Abdominal obesity defined as a larger than expected waist girth is associated with racial/ethnic differences in risk of hypertension.J Hum Hypertens. 2001 May; 15(5):307-12.JH
Waist circumference (WC) cut-points of > or =102 cm and > or =88 cm for men and women, respectively, representing abdominal obesity have been recommended for determining obesity related co-morbidities. However, these cut-points carry the component of generalised obesity estimated by body mass index (BMI). The aim of this investigation was to determine whether abdominal obesity free of the influence of overall heaviness is associated with increased risk of hypertension in a representative sample of white and black Americans.
Data (n = 11114) from the Third US National Health and Nutrition Examination Survey were used in this investigation. Standardised residual values from the linear regression of WC on BMI were used to define abdominal obesity status. The risk of hypertension associated with abdominal obesity was estimated from the logistic regression model, adjusting for age, smoking and alcohol. We also estimated the public health consequences of abdominal obesity from the population attributable fraction of hypertension.
Relative to white, black race/ethnicity was associated with approximately 1.8 and approximately 2.7 greater risk of hypertension in men and women, respectively, adjusting for abdominal obesity, age, smoking and alcohol consumption. Having larger than expected waist girths were associated with 1.58 and 1.39 increased risk of hypertension in black men and black women, respectively, adjusting for confounders. Population attributable risks of hypertension due to abdominal obesity were approximately 24.9% and 15.9%, in black men and black women, respectively.
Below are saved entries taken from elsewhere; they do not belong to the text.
Definition cached_xorb_guard (xorb_cache : gmap MerkleHash (list byte)) (xorb_hash : MerkleHash)
  : outcome ReconstructionError (list byte) :=
  ok_or (xorb_cache !! xorb_hash) (RecIntegrity "xorb was not present in reconstruction cache").

(** The rest of the loop body, once the xorb file is open. *)
Definition append_chunk (st : rec_state) (xorb_cache : gmap MerkleHash (list byte)) (xorb_file : list byte)
    (planned : PlannedChunk) : outcome ReconstructionError rec_state :=
  let* bytes := map_err RecIntegrity
    (extract_chunk_verified_from_file xorb_file (pc_chunk_byte_range_start planned)
       (pc_unpacked_segment_bytes planned) (pc_serialized_chunk_hash planned)) in
  let raw_hash := compute_data_hash bytes in
  ensure bool_decide (raw_hash = pc_raw_chunk_hash planned) else (RecIntegrity "raw chunk hash mismatch") in
  Ok (mkRecState _ _ xorb_cache (rs_output st ++ bytes) (sha256_update (rs_sha st) bytes) (streaming_update (rs_blake3 st) bytes)
        (rs_chunk_nodes st ++ [(raw_hash, len bytes)]) (as_u64 (rs_total_size st + len bytes))).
In Americans, hypertension is a public health problem that is closely linked to abdominal adiposity. An important research challenge therefore is to determine the best way to regulate body weight under conditions of food abundance. There is a need to clarify how lifestyle habits promote large waist sizes leading to abdominal adiposity and associated cardiovascular disease in the US, particularly among black Americans.